━━ Given data ━━
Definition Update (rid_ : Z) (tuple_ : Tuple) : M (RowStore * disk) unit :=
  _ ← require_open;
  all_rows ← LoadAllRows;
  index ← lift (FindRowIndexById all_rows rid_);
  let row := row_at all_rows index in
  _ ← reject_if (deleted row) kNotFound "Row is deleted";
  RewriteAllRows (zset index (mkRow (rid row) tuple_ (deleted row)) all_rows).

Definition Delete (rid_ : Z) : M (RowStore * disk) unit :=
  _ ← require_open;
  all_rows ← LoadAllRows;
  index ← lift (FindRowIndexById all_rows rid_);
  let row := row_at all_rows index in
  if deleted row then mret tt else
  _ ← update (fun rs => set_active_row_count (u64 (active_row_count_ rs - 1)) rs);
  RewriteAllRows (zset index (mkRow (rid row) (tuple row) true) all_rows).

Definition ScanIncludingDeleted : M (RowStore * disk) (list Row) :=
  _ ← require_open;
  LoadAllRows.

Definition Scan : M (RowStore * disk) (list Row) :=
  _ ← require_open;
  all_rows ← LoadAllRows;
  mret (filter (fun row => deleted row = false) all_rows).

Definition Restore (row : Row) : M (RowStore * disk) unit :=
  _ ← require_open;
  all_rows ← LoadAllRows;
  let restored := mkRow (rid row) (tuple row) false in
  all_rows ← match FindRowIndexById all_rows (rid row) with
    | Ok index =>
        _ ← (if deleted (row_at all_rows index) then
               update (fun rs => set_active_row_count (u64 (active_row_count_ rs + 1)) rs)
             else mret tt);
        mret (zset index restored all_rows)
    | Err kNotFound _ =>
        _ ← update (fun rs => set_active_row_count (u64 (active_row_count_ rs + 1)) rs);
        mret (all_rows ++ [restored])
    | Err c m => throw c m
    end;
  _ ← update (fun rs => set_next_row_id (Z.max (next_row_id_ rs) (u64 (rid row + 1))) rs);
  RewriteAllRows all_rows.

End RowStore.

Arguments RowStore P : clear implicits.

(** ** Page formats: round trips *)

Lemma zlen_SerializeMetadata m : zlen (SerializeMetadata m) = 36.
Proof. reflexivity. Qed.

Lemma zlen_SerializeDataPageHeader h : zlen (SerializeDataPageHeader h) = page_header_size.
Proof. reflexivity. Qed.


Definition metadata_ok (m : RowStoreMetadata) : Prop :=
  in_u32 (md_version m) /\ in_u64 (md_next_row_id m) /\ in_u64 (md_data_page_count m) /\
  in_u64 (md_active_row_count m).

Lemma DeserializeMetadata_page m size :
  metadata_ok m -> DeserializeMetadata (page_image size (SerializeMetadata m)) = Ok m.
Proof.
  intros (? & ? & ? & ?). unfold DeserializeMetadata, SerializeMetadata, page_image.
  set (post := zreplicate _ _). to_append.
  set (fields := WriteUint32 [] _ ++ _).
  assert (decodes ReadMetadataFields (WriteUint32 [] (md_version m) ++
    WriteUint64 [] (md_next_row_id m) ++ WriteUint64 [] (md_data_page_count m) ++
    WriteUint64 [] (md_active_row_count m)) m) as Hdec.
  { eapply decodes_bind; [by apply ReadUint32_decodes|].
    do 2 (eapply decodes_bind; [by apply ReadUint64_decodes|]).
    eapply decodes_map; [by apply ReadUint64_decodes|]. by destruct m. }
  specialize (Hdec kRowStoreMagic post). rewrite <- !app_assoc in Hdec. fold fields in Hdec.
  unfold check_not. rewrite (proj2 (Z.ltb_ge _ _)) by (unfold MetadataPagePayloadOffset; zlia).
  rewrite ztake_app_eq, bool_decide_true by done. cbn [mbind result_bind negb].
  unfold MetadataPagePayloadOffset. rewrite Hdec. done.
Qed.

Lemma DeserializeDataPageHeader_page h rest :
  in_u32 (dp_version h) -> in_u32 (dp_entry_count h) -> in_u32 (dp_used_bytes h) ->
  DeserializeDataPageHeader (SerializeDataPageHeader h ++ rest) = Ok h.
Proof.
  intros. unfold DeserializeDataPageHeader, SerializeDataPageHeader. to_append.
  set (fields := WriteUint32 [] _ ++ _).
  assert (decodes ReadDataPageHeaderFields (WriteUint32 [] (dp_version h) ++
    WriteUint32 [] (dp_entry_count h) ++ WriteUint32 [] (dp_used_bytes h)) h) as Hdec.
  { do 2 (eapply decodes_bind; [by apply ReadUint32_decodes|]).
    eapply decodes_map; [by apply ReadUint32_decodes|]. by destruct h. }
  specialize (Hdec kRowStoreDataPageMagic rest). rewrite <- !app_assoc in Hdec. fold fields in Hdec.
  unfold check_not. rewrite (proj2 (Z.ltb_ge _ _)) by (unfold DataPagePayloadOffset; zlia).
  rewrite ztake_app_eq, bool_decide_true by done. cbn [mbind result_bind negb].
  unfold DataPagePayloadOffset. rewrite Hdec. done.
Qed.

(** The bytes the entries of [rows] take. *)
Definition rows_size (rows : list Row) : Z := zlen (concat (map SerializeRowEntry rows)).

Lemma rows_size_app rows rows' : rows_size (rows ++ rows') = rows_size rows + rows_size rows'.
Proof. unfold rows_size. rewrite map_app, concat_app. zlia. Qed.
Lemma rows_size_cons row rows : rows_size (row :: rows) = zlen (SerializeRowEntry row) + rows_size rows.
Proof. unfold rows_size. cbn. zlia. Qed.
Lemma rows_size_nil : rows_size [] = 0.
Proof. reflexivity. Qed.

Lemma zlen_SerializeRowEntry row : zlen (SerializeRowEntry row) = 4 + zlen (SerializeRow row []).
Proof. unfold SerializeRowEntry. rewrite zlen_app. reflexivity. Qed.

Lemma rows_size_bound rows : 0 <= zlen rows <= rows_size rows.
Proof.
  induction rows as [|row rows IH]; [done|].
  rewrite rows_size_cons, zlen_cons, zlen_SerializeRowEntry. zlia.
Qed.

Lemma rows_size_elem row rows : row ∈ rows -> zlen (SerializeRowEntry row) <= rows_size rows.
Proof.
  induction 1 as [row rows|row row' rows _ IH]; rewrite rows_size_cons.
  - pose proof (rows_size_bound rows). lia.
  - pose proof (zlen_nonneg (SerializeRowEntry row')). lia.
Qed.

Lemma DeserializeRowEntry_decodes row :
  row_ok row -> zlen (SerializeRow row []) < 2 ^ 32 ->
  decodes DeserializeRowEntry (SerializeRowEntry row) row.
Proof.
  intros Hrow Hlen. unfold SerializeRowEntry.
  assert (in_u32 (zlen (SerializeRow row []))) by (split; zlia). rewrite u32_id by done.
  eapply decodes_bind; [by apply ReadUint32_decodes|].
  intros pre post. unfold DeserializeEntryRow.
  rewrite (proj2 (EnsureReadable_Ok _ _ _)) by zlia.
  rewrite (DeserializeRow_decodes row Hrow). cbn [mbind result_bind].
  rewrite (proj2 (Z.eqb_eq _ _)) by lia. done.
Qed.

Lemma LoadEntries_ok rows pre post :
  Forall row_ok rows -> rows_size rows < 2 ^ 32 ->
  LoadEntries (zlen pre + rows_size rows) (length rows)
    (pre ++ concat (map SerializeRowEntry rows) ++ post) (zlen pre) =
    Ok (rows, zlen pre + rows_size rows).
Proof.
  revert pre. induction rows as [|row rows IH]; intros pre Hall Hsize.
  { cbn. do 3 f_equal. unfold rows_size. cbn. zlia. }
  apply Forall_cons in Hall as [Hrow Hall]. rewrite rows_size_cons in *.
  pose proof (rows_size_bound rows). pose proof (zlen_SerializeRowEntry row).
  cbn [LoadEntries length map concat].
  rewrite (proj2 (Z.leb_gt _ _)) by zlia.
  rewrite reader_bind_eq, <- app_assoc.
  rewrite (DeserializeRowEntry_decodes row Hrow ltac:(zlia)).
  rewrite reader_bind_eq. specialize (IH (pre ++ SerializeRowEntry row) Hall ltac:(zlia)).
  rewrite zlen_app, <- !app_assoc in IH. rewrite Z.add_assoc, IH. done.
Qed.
━━━
* **What is required**
Using the data above, reproduce exactly the lines from the line that contains "unfold MetadataPagePayloadOffset. rewrite" through the line that contains "DeserializeDataPageHeader, SerializeDataPageHeader. to_append.", including both.

* **Answer box**
  unfold MetadataPagePayloadOffset. rewrite Hdec. done.
Qed.

Lemma DeserializeDataPageHeader_page h rest :
  in_u32 (dp_version h) -> in_u32 (dp_entry_count h) -> in_u32 (dp_used_bytes h) ->
  DeserializeDataPageHeader (SerializeDataPageHeader h ++ rest) = Ok h.
Proof.
  intros. unfold DeserializeDataPageHeader, SerializeDataPageHeader. to_append.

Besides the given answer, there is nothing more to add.